EXERCISE: Look through the entries below and report every line that has "true".

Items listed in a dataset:
(** An observation that answers lists exactly the ranges attached to the event log, each under its
    table's name, but those dropped while the catalog was read. *)
Lemma observePartitions_spec s schema db found :
  sound_catalog schema db -> observePartitions pg s schema db = Ok found ->
  elsewhere db = [] /\
  forall x, x ∈ Bounded found <->
    exists r, relations db !! Name x = Some r /\ attached r = Some (RangeBound (From_ x) (To_ x)) /\
              Name x ∉ vanishing s.
Proof.
  intros [Hsr Hse] H. apply rbind_Ok in H as (u & _ & H). apply add_rows_spec in H as (Hw & Hb & _ & _).
  split.
  - destruct (elsewhere db) as [|[[n w] b] rest] eqn:E; [done|]. exfalso. rewrite Forall_forall in Hw.
    apply (Hse n w b); [by left|].
    specialize (Hw (CatalogRow n w true (if bool_decide (n ∈ vanishing s) then None else Some (render_bound pg b)))).
    apply Hw. apply elem_of_observed_rows. right. exists n, w, b. rewrite E. split; [by left|done].
  - intros x. rewrite Hb. cbn [Bounded app]. rewrite list_elem_of_omap. split.
    + intros (row & [(r & b & Hr & Ha & He)|(n & w & b & Hin & He)]%elem_of_observed_rows & Hx).
      * rewrite He in Hx. cbn [rendered child] in Hx. case_bool_decide as Hv; [done|].
        destruct b as [|f u']; [done|]. rewrite isDefaultBound_range in Hx.
        destruct (Hsr _ _ _ _ Hr Ha) as (_ & Hf & Hu). rewrite rangeFrom_rendered in Hx by done.
        injection Hx as <-. by exists r.
      * exfalso. apply (Hse n w b Hin). rewrite Forall_forall in Hw. specialize (Hw row).
        rewrite He in Hw. apply Hw. apply elem_of_observed_rows. right. by exists n, w, b.
    + intros (r & Hr & Ha & Hv). destruct (Hsr _ _ _ _ Hr Ha) as (_ & Hf & Hu).
      exists (CatalogRow (Name x) schema true (Some (render_bound pg (RangeBound (From_ x) (To_ x))))). split.
      * apply elem_of_observed_rows. left. exists r, (RangeBound (From_ x) (To_ x)).
        cbn [child]. rewrite bool_decide_eq_false_2 by done. done.
      * cbn [rendered child]. rewrite isDefaultBound_range, rangeFrom_rendered by done. by destruct x.
Qed.

(** The one DEFAULT partition is the one observed. *)
Lemma observePartitions_default s schema db found r :
  elsewhere db = [] -> vanishing s = ∅ ->
  relations db !! PartitionDefault = Some r -> attached r = Some DefaultBound ->
  (forall n r, relations db !! n = Some r -> attached r = Some DefaultBound -> n = PartitionDefault) ->
  observePartitions pg s schema db = Ok found -> Default found = PartitionDefault.
Proof.
  intros He Hv Hr Ha Hone H. apply rbind_Ok in H as (u & _ & H).
  apply add_rows_spec in H as (_ & _ & _ & [[_ Hno]|(row & w & Hin & Hw & Hd & ->)]).
  - exfalso. specialize (Hno (CatalogRow PartitionDefault schema true (Some (render_bound pg DefaultBound))) defaultBoundExpression).
    assert (isDefaultBound defaultBoundExpression = true) as Ht by (by apply bool_decide_eq_true_2).
    rewrite Hno in Ht; [done| |done]. apply elem_of_observed_rows. left. exists r, DefaultBound.
    cbn [child]. rewrite Hv. rewrite bool_decide_eq_false_2 by set_solver. done.
  - apply elem_of_observed_rows in Hin as [(r' & b & Hr' & Ha' & Heq)|(n & w' & b & Hin & _)];
      [|rewrite He in Hin; by apply elem_of_nil in Hin].
    apply (Hone _ r' Hr'). rewrite Heq in Hw. cbn [rendered] in Hw. case_bool_decide; [done|]. injection Hw as <-.
    destruct b as [|f u']; [done|]. by rewrite isDefaultBound_range in Hd.
Qed.

Lemma observePartitions_total s schema db :
  sound_catalog schema db -> elsewhere db = [] -> call_fails s CObserve = None ->
  exists found, observePartitions pg s schema db = Ok found.
Proof.
  intros [Hsr _] He Hc. unfold observePartitions, finished_trip, round_trip. rewrite Hc. cbn [rbind].
  apply add_rows_total. apply Forall_forall.
  intros row [(r & b & Hr & Ha & Heq)|(n & w & b & Hin & _)]%elem_of_observed_rows; [|rewrite He in Hin; by apply elem_of_nil in Hin].
  rewrite Heq. cbn [within declaresABound rendered child]. split_and!; [done..|].
  intros w. case_bool_decide; [done|]. intros [= <-] Hd. destruct b as [|f u]; [done|].
  destruct (Hsr _ _ _ _ Hr Ha) as (_ & Hf & Hu). by rewrite rangeFrom_rendered.
Qed.

End observed.

(** A server that renders an instant as its number and keeps whole microseconds, to evaluate the
    model on. *)
Definition sample_refusal (text : string) (name : gostring) : raw_error :=
  RawError (bs text ++ name) (Some (bs "42P07", bs text ++ name)).
Definition sample_server : server := {|
  time_Parse := λ _ w, Z.of_int <$> NilZero.int_of_string (String.string_of_list_ascii w);
  render_instant := format_int;
  stored := λ t, t / storedInstantGranularity * storedInstantGranularity;
  bind_instant := λ t, t / storedInstantGranularity * storedInstantGranularity;
  relation_exists := sample_refusal "already exists: ";
  empty_range := sample_refusal "empty range bound: ";
  would_overlap := sample_refusal "would overlap: ";
  default_violated :=
    let m := bs "updated partition constraint for default partition would be violated by some row" in
    RawError m (Some (checkViolation, m));
  detach_violates := λ name,
    let m := bs "removing partition " ++ name ++ bs " violates foreign key constraint" in
    RawError m (Some (bs "23503", m));
  undefined_table := sample_refusal "does not exist: ";
  constraint_violated := sample_refusal "violates a constraint: "
|}.

Lemma micro_floor t : micro t -> t / storedInstantGranularity * storedInstantGranularity = t.
Proof. unfold micro, storedInstantGranularity. intros H. rewrite (Z.div_mod t 1000) at 2 by lia. lia. Qed.

Lemma sample_server_laws : server_laws sample_server.
Proof.
  split.
  - intros t. split; [|apply micro_floor]. cbn. unfold micro. by rewrite Z.mod_mul.
  - apply micro_floor.
  - intros t _. unfold instantAt. cbn [time_Parse sample_server render_instant omap list_omap isoBoundLayouts].
    unfold format_int, bs. rewrite String.string_of_list_ascii_of_string, to_int_of_string.
    cbn. by rewrite DecimalZ.of_to.
  - intros t H. pose proof (format_int_bytes t) as Hb. rewrite Forall_forall in Hb.
    destruct (Hb _ H) as [Hd|Hd]; discriminate Hd.
Qed.

Definition quiet_tx (t : Z) : tx_session := TxSession id t (λ _, None) ∅ false.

SOLUTION BELOW:
    specialize (Hw (CatalogRow n w true (if bool_decide (n ∈ vanishing s) then None else Some (render_bound pg b)))).
      exists (CatalogRow (Name x) schema true (Some (render_bound pg (RangeBound (From_ x) (To_ x))))). split.
  - exfalso. specialize (Hno (CatalogRow PartitionDefault schema true (Some (render_bound pg DefaultBound))) defaultBoundExpression).
    assert (isDefaultBound defaultBoundExpression = true) as Ht by (by apply bool_decide_eq_true_2).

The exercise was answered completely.